Research group develops 3D chocolate-printing technology

Engineers at Exeter University are collaborating with partners at Brunel University and software developer Delcam to create a three-dimensional printer that can build products from chocolate.

Their research is being funded as part of the Research Council UK Cross-Research Council Digital Economy Programme and is managed by the EPSRC on behalf of the Economic and Social Research Council (ESRC), the Arts and Humanities Research Council (AHRC) and the Medical Research Council (MRC).

3D printing is a technology where a three-dimensional object is created by building up successive layers of material. The technology is already used in industry to produce plastic and metal products, but this is believed to be the first time it has been applied to chocolate.

The research has presented many challenges. Chocolate is not an easy material to work with because it requires accurate heating and cooling cycles.

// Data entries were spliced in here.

(* ===== verification/Heap.v ===== *)
(** * The C heap

    Blocks live at addresses that are never handed out twice, so that a dangling
    pointer is recognisable: reading, writing or freeing a dead block is the
    outcome [Undefined].  [V] is the type of what a block holds; each component
    instantiates it with the structures it allocates.

    Ownership is tracked with [owns h L]: the heap holds exactly the blocks of
    the list [L], which matters only up to permutation. *)

From S2P Require Import Prelude.

(** A pointer; [None] is [NULL]. *)
Abbreviation ptr := (option positive).

Record heap (V : Type) : Type := Heap { cells : gmap positive V; brk : positive }.
Arguments Heap {V} cells brk.
Arguments cells {V} h.
Arguments brk {V} h.

Section Heap.
Context {V : Type}.

Definition empty_heap : heap V := Heap ∅ 1%positive.

(** [malloc] does not fail in this model. *)
Definition malloc (v : V) : C (heap V) ptr :=
  fun h => (Ok (Some (brk h)), Heap (<[brk h := v]> (cells h)) (Pos.succ (brk h))).

Definition load (p : ptr) : C (heap V) V :=
  match p with
  | None => stop (Undefined "null pointer dereference")
  | Some l => fun h => match cells h !! l with
                       | Some v => (Ok v, h)
                       | None => (Stop (Undefined "read of a dead block"), h)
                       end
  end.

Definition store (p : ptr) (v : V) : C (heap V) unit :=
  match p with
  | None => stop (Undefined "null pointer dereference")
  | Some l => fun h => match cells h !! l with
                       | Some _ => (Ok tt, Heap (<[l := v]> (cells h)) (brk h))
                       | None => (Stop (Undefined "write to a dead block"), h)
                       end
  end.

(** [free(NULL)] does nothing. *)
Definition free (p : ptr) : C (heap V) unit :=
  match p with
  | None => ret tt
  | Some l => fun h => match cells h !! l with
                       | Some _ => (Ok tt, Heap (delete l (cells h)) (brk h))
                       | None => (Stop (Undefined "free of a dead block"), h)
                       end
  end.

(** ** Ownership *)

Definition owns (h : heap V) (L : list (positive * V)) : Prop :=
  NoDup L.*1 /\ cells h = list_to_map L /\ Forall (fun l => (l < brk h)%positive) L.*1.

#[global] Instance owns_proper h : Proper ((≡ₚ) ==> iff) (owns h).
Proof.
  assert (forall L1 L2, L1 ≡ₚ L2 -> owns h L1 -> owns h L2) as Hgo.
  { intros L1 L2 HP (Hnd & Hc & Hb). unfold owns.
    pose proof (fmap_Permutation fst _ _ HP) as HK. rewrite <- HK.
    repeat split; [done| |done]. rewrite Hc. by apply list_to_map_proper. }
  intros L1 L2 HP; split; [by apply Hgo|]. apply Hgo. by symmetry.
Qed.

Lemma owns_empty : owns empty_heap [].
Proof. repeat split; constructor. Qed.

Lemma owns_lookup h L l v : owns h L -> (l, v) ∈ L -> cells h !! l = Some v.
Proof. intros (Hnd & -> & _) Hin. by apply elem_of_list_to_map. Qed.

Lemma owns_dead h L l : owns h L -> l ∉ L.*1 -> cells h !! l = None.
Proof. intros (Hnd & -> & _) Hin. by apply not_elem_of_list_to_map. Qed.

Lemma owns_size h L : owns h L -> size (cells h) = length L.
Proof. intros (Hnd & -> & _). by apply map_size_list_to_map. Qed.

Lemma owns_notin h l v L : owns h ((l, v) :: L) -> l ∉ L.*1.
Proof. intros (Hnd & _). by apply NoDup_cons in Hnd as [? _]. Qed.

Lemma owns_insert h L v :
  owns h L -> owns (Heap (<[brk h := v]> (cells h)) (Pos.succ (brk h))) ((brk h, v) :: L).
Proof.
  intros (Hnd & Hc & Hb). repeat split; cbn.
  - apply NoDup_cons; split; [|done]. intros Hin.
    rewrite Forall_forall in Hb. specialize (Hb _ Hin). lia.
  - by rewrite Hc.
  - constructor; [lia|]. eapply Forall_impl; [exact Hb|]. cbn; lia.
Qed.

Lemma owns_update h l v v' L :
  owns h ((l, v) :: L) -> owns (Heap (<[l := v']> (cells h)) (brk h)) ((l, v') :: L).
Proof.
  intros (Hnd & Hc & Hb). repeat split; cbn in *; [done| |done].
  rewrite Hc. apply insert_insert_eq.
Qed.

Lemma owns_delete h l v L :
  owns h ((l, v) :: L) -> owns (Heap (delete l (cells h)) (brk h)) L.
Proof.
  intros Ho. pose proof (owns_notin _ _ _ _ Ho) as Hn. destruct Ho as (Hnd & Hc & Hb).
  cbn in *. apply NoDup_cons in Hnd as [_ Hnd]. apply Forall_cons in Hb as [_ Hb].
  repeat split; [done| |done]. cbn. rewrite Hc. apply delete_insert_id.
  by apply not_elem_of_list_to_map.
Qed.

(** *** Rules of the four operations *)

Lemma wp_malloc v Q h L :
  owns h L ->
  (forall l h', owns h' ((l, v) :: L) -> Q (Ok (Some l)) h') -> wp (malloc v) Q h.
Proof. intros Ho HQ. apply HQ. by apply owns_insert. Qed.

Lemma wp_load l v Q h L :
  owns h L -> (l, v) ∈ L -> Q (Ok v) h -> wp (load (Some l)) Q h.
Proof. intros Ho Hin HQ. unfold wp; cbn. by rewrite (owns_lookup h L l v). Qed.

Lemma wp_store l v v' Q h L :
  owns h ((l, v) :: L) ->
  (forall h', owns h' ((l, v') :: L) -> Q (Ok tt) h') -> wp (store (Some l) v') Q h.
Proof.
  intros Ho HQ. unfold wp; cbn. rewrite (owns_lookup h _ l v Ho) by constructor.
  apply HQ. by eapply owns_update.
Qed.

Lemma wp_free l v Q h L :
  owns h ((l, v) :: L) ->
  (forall h', owns h' L -> Q (Ok tt) h') -> wp (free (Some l)) Q h.
Proof.
  intros Ho HQ. unfold wp; cbn. rewrite (owns_lookup h _ l v Ho) by constructor.
  apply HQ. by eapply owns_delete.
Qed.

Lemma wp_load_dead l Q h L :
  owns h L -> l ∉ L.*1 -> Q (Stop (Undefined "read of a dead block")) h ->
  wp (load (Some l)) Q h.
Proof. intros Ho Hn HQ. unfold wp; cbn. by rewrite (owns_dead h L l). Qed.

End Heap.

#[global] Arguments malloc : simpl never.
#[global] Arguments load : simpl never.
#[global] Arguments store : simpl never.
#[global] Arguments free : simpl never.

(** Membership of a block in a list written with [::] and [++]. *)
Ltac in_blocks :=
  first [ apply list_elem_of_here
        | apply list_elem_of_further; in_blocks
        | apply elem_of_app; first [ left; in_blocks | right; in_blocks ] ].

(** Ownership of the same blocks listed in another order. *)
Ltac reorder H := eapply owns_proper; [|exact H]; cbn; solve_Permutation.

These variables then have to be integrated with the correct flow rates for the 3D printing process. Researchers overcame these difficulties with the development of new temperature and heating-control systems.

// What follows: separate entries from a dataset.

(* ===== verification/ResultsConc.v ===== *)
(** * The result list under concurrency

    The critical sections of [push_rentry] and [pop_rentry] ([equus_util.c],
    lines 526-553) as sequences of single loads and stores, run by any number of
    threads under any schedule. *)

From S2P Require Import Prelude CString Heap Results Mutex.
Open Scope Z_scope.

(** A thread's registers, and the results it has popped (last first). *)
Record locals : Type := Locals { e : ptr; tmp : ptr; popped : list ptr }.

Definition push_acts (res : ptr) : list (act (D := state) (L := locals)) :=
  [ (fun l => let! p := on_mem (malloc (BEntry None None)) in ret (Locals p (tmp l) (popped l)));
    (fun l => let! '(_, n) := load_entry (e l) in on_mem (store (e l) (BEntry res n)) ;;; ret l);
    (fun l => let! h := gets head in ret (Locals (e l) h (popped l)));
    (fun l => let! '(r, _) := load_entry (e l) in on_mem (store (e l) (BEntry r (tmp l))) ;;; ret l);
    (fun l => modify (with_head (e l)) ;;; ret l) ].

(** With an empty list the remaining actions do nothing: the code has returned. *)
Definition unless_null (l : locals) (m : C state locals) : C state locals :=
  match e l with None => ret l | Some _ => m end.

Definition pop_acts : list (act (D := state) (L := locals)) :=
  [ (fun l => let! h := gets head in ret (Locals h (tmp l) (popped l)));
    (fun l => unless_null l (let! '(r, _) := load_entry (e l) in
                             ret (Locals (e l) (tmp l) (r :: popped l))));
    (fun l => unless_null l (let! '(_, n) := load_entry (e l) in
                             ret (Locals (e l) n (popped l))));
    (fun l => unless_null l (modify (with_head (tmp l)) ;;; ret l)) ].

(** ** Thread programs *)

Inductive cop : Type := CPush (res : positive) | CPop.

Definition acts_of (o : cop) : list (act (D := state) (L := locals)) :=
  match o with CPush r => push_acts (Some r) | CPop => pop_acts end.

Definition mk_thread (t : list cop * locals) : thread state locals :=
  Outside (acts_of <$> t.1) t.2.

Definition start (progs : list (list cop)) : config state locals :=
  Config init None ((fun p => mk_thread (p, Locals None None [])) <$> progs).

Definition thread_locals (t : thread state locals) : locals :=
  match t with Outside _ l => l | Inside _ _ l => l end.

Definition finished (t : thread state locals) : Prop :=
  match t with Outside [] _ => True | _ => False end.

(** Everything the threads popped, and everything they push. *)
Definition popped_by (c : config state locals) : list ptr :=
  concat ((fun t => popped (thread_locals t)) <$> threads c).

Definition pushes (p : list cop) : list ptr :=
  omap (fun o => match o with CPush r => Some (Some r) | CPop => None end) p.

(** ** The chain of nodes *)

Definition chain_head (ns : list (positive * ptr)) : ptr := n ← list.head ns; Some n.1.

Fixpoint chain_blocks (ns : list (positive * ptr)) : list (positive * block) :=
  match ns with
  | [] => []
  | (l, r) :: ns' => (l, BEntry r (chain_head ns')) :: chain_blocks ns'
  end.

Definition chained (s : state) (ns : list (positive * ptr)) : Prop :=
  head s = chain_head ns /\ exists X, owns (mem s) (chain_blocks ns ++ X).

(** ** The sections are those of the sequential functions *)

Ltac crush_sections :=
  repeat first [ done
               | progress unfold bind, zoom, on_mem, load_entry, load, store, malloc, gets, modify,
                   ret, stop, MTX_LOCK, MTX_UNLOCK, unless_null, with_mem, with_head
               | progress cbn in *
               | progress simplify_map_eq
               | progress simplify_eq
               | case_match ].

Lemma push_rentry_sections res l s :
  push_rentry res s = (MTX_LOCK ;;; run_acts (push_acts res) l ;;; MTX_UNLOCK) s.
Proof. unfold push_rentry, push_acts, run_acts. destruct s as [m h mx lg]. crush_sections. Qed.

Lemma pop_rentry_sections l s :
  pop_rentry s =
  (MTX_LOCK ;;; let! l' := run_acts pop_acts l in MTX_UNLOCK ;;;
   ret (match e l' with None => None | Some _ => default None (list.head (popped l')) end)) s.
Proof. unfold pop_rentry, pop_acts, run_acts. destruct s as [m h mx lg]. crush_sections. Qed.

Lemma wp_push_acts res l s ns :
  chained s ns ->
  wp (run_acts (push_acts res) l)
     (fun o s' => exists p t, o = Ok (Locals (Some p) t (popped l)) /\ chained s' ((p, res) :: ns)) s.
Proof.
  intros [Hh [X Ho]]. unfold push_acts. cbn [run_acts]. mem_step.
  eapply wp_malloc; [exact Ho|]. intros p h1 H1; cbn. mem_step.
  eapply wp_load_node; [exact H1|in_blocks|]. cbn. mem_step.
  eapply wp_store; [exact H1|]. intros h2 H2; cbn. mem_step.
  eapply wp_load_node; [exact H2|in_blocks|]. cbn. mem_step.
  eapply wp_store; [exact H2|]. intros h3 H3; cbn. mem_step.
  do 2 eexists. split; [done|]. split; [done|]. exists X. cbn. by rewrite <- Hh.
Qed.

Lemma wp_pop_acts l s ns :
  chained s ns ->
  wp (run_acts pop_acts l)
     (fun o s' => exists l', o = Ok l' /\
        match ns with
        | [] => popped l' = popped l /\ chained s' []
        | (_, r) :: ns' => popped l' = r :: popped l /\ chained s' ns'
        end) s.
Proof.
  intros [Hh [X Ho]]. unfold pop_acts. cbn [run_acts]. mem_step. rewrite Hh.
  destruct ns as [|[p r] ns]; unfold unless_null; cbn; mem_step.
  { eexists. split; [done|]. split; [done|]. by split; [|exists X]. }
  eapply wp_load_node; [exact Ho|in_blocks|]. cbn. mem_step.
  eapply wp_load_node; [exact Ho|in_blocks|]. cbn. mem_step.
  eexists. split; [done|]. split; [done|]. split; [done|].
  exists ((p, BEntry r (chain_head ns)) :: X). by reorder Ho.
Qed.

(** ** Accounting along serial runs *)

Definition chained_some (s : state) : Prop := exists ns, chained s ns.
Definition is_section (cs : list (act (D := state) (L := locals))) : Prop :=
  exists o, cs = acts_of o.

Lemma sections_run cs l d :
  is_section cs -> chained_some d ->
  exists l' d', run_acts cs l d = (Ok l', d') /\ chained_some d'.
Proof.
  intros [o ->] [ns Hc]. destruct o as [r|]; cbn [acts_of].
  - destruct (proj1 (wp_run _ _ _) (wp_push_acts (Some r) l d ns Hc))
      as (o & s' & Hr & p & t & -> & Hc').
    do 2 eexists. split; [exact Hr|]. by eexists.
  - destruct (proj1 (wp_run _ _ _) (wp_pop_acts l d ns Hc)) as (o & s' & Hr & l' & -> & Hm).
    exists l', s'. split; [done|]. destruct ns as [|[p r] ns]; destruct Hm; by eexists.
Qed.

(** The results [P] are spread over the threads' hands, the list, and the pushes
    still to come. *)
Definition accounted (P : list ptr) (c : config state locals) : Prop :=
  exists tl ns, threads c = mk_thread <$> tl /\ chained (shared c) ns /\
    concat ((fun t => popped t.2) <$> tl) ++ ns.*2 ++ concat ((fun t => pushes t.1) <$> tl) ≡ₚ P.

Lemma concat_fmap_insert {A B} (f : A -> list B) (tl : list A) i x y :
  tl !! i = Some x ->
  exists R, concat (f <$> tl) ≡ₚ f x ++ R /\ concat (f <$> <[i := y]> tl) ≡ₚ f y ++ R.
Proof.
  intros Hi. exists (concat (f <$> take i tl) ++ concat (f <$> drop (S i) tl)). split.
  - rewrite <- (take_drop_middle tl i x Hi) at 1.
    rewrite fmap_app, concat_app. cbn. solve_Permutation.
  - rewrite (insert_take_drop tl i y) by (by eapply lookup_lt_Some).
    rewrite fmap_app, concat_app. cbn. solve_Permutation.
Qed.

Lemma serial_accounted P a a' : accounted P a -> serial a a' -> accounted P a'.
Proof.
  intros (tl & ns & Hts & Hc & HP) Hs. destruct Hs as [d ts i cs todo l l' d' Hi Hr]. cbn in *.
  subst ts. rewrite list_lookup_fmap in Hi.
  destruct (tl !! i) as [[ops l0]|] eqn:Ht; [|done]. injection Hi as Hops ->.
  destruct ops as [|o ops]; [done|]. injection Hops as <- <-.
  destruct (concat_fmap_insert (fun t => popped t.2) tl i _ (ops, l') Ht) as (R1 & E1 & E1').
  destruct (concat_fmap_insert (fun t => pushes t.1) tl i _ (ops, l') Ht) as (R2 & E2 & E2').
  rewrite E1, E2 in HP. cbn in HP.
  assert (exists ns', chained d' ns' /\
    (popped l' ++ R1) ++ ns'.*2 ++ (pushes ops ++ R2) ≡ₚ P) as (ns' & Hc' & HP').
  { destruct o as [r|]; cbn [acts_of] in Hr.
    - destruct (proj1 (wp_run _ _ _) (wp_push_acts (Some r) l d ns Hc))
        as (o & s' & Hr' & p & t & -> & Hc').
      rewrite Hr' in Hr. injection Hr as <- <-. eexists. split; [exact Hc'|].
      cbn in *. rewrite <- HP. solve_Permutation.
    - destruct (proj1 (wp_run _ _ _) (wp_pop_acts l d ns Hc)) as (o & s' & Hr' & l1 & -> & Hm).
      rewrite Hr' in Hr. injection Hr as <- <-. destruct ns as [|[p r] ns]; destruct Hm as [-> Hc'];
        (eexists; split; [exact Hc'|]); cbn in *; rewrite <- HP; solve_Permutation. }
  exists (<[i := (ops, l')]> tl), ns'. split_and!; [|done|].
  - cbn. by rewrite list_fmap_insert.
  - rewrite E1', E2'. exact HP'.
Qed.

Lemma serials_accounted P a a' :
  clos_refl_trans_1n _ serial a a' -> accounted P a -> accounted P a'.
Proof. induction 1; eauto using serial_accounted. Qed.

Lemma start_accounted progs : accounted (concat (pushes <$> progs)) (start progs).
Proof.
  exists ((fun p => (p, Locals None None [])) <$> progs), []. split_and!.
  - cbn. by rewrite <- list_fmap_compose.
  - split; [done|]. exists []. apply owns_empty.
  - rewrite <- !list_fmap_compose. cbn.
    enough (concat ((fun t => popped t.2) ∘ (fun p : list cop => (p, Locals None None [])) <$> progs) = []) as E.
    { by rewrite E. }
    induction progs; cbn; done.
Qed.

Lemma start_good progs : good chained_some is_section (start progs).
Proof.
  split; [by exists []; split; [|exists []; apply owns_empty]|].
  apply Forall_fmap, Forall_true. intros p. cbn. apply Forall_fmap, Forall_true.
  intros o. by exists o.
Qed.

Lemma start_explains progs : explains (start progs) (start progs).
Proof. apply explains_refl. by apply Forall_fmap, Forall_true. Qed.

(** ** Property *)

(** C5: under any schedule of any threads pushing and popping, no thread is ever
    about to do an undefined memory access, and once all the threads have finished
    every pushed result is either in the list or was popped by exactly one thread:
    none is lost, none is delivered twice. *)
Theorem concurrent_results_conserved (progs : list (list cop)) (schedule : list nat) :
  let c := run_sched schedule (start progs) in
  (forall i, ~ stuck_at c i) /\
  (Forall finished (threads c) ->
   exists ns, chained (shared c) ns /\ popped_by c ++ ns.*2 ≡ₚ concat (pushes <$> progs)).
Proof.
  intros c. destruct (steps_explained _ _ sections_run _ _ _ (run_sched_sound schedule _)
    (start_good progs) (start_explains progs)) as (a & Hser & Hex & _). fold c in Hex.
  split; [intros i; by eapply explains_not_stuck|]. intros Hfin.
  destruct (serials_accounted _ _ _ Hser (start_accounted progs)) as (tl & ns & Hts & Hc & HP).
  destruct Hex as [Ha Hex]. destruct (holder c) as [h|].
  { destruct Hex as (rest & todo & l & l' & Hh & _).
    by pose proof (proj1 (Forall_lookup _ _) Hfin _ _ Hh). }
  destruct Hex as [-> _]. exists ns. split; [done|]. rewrite <- HP.
  unfold popped_by. rewrite Hts in *. rewrite <- list_fmap_compose.
  assert (concat ((fun t => pushes t.1) <$> tl) = []) as ->; [|by rewrite app_nil_r].
  rewrite Forall_fmap in Hfin. clear -Hfin.
  induction Hfin as [|[ops l] tl Hf _ IH]; [done|]. cbn. rewrite IH. by destruct ops.
Qed.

Research leader Dr Liang Hao of Exeter University’s College of Engineering, Mathematics and Physical Sciences said: ’In the long term, the technology could be developed to help consumers custom design many products from different materials, but we’ve started with chocolate as it is readily available, low cost and non-hazardous.’

A consumer-friendly interface to design the chocolate objects is also in development. Researchers hope that an online retail business will host a website for users to upload their chocolate designs for 3D printing and delivery. Designs need not start from scratch — the web-based utility will also allow users to see designs created by others to modify for their own use.

Dr Hao added: ’In the future, this kind of technology will allow people to produce and design many other products, such as jewellery or household goods. Eventually we may see many mass-produced products replaced by unique designs created by the customer.’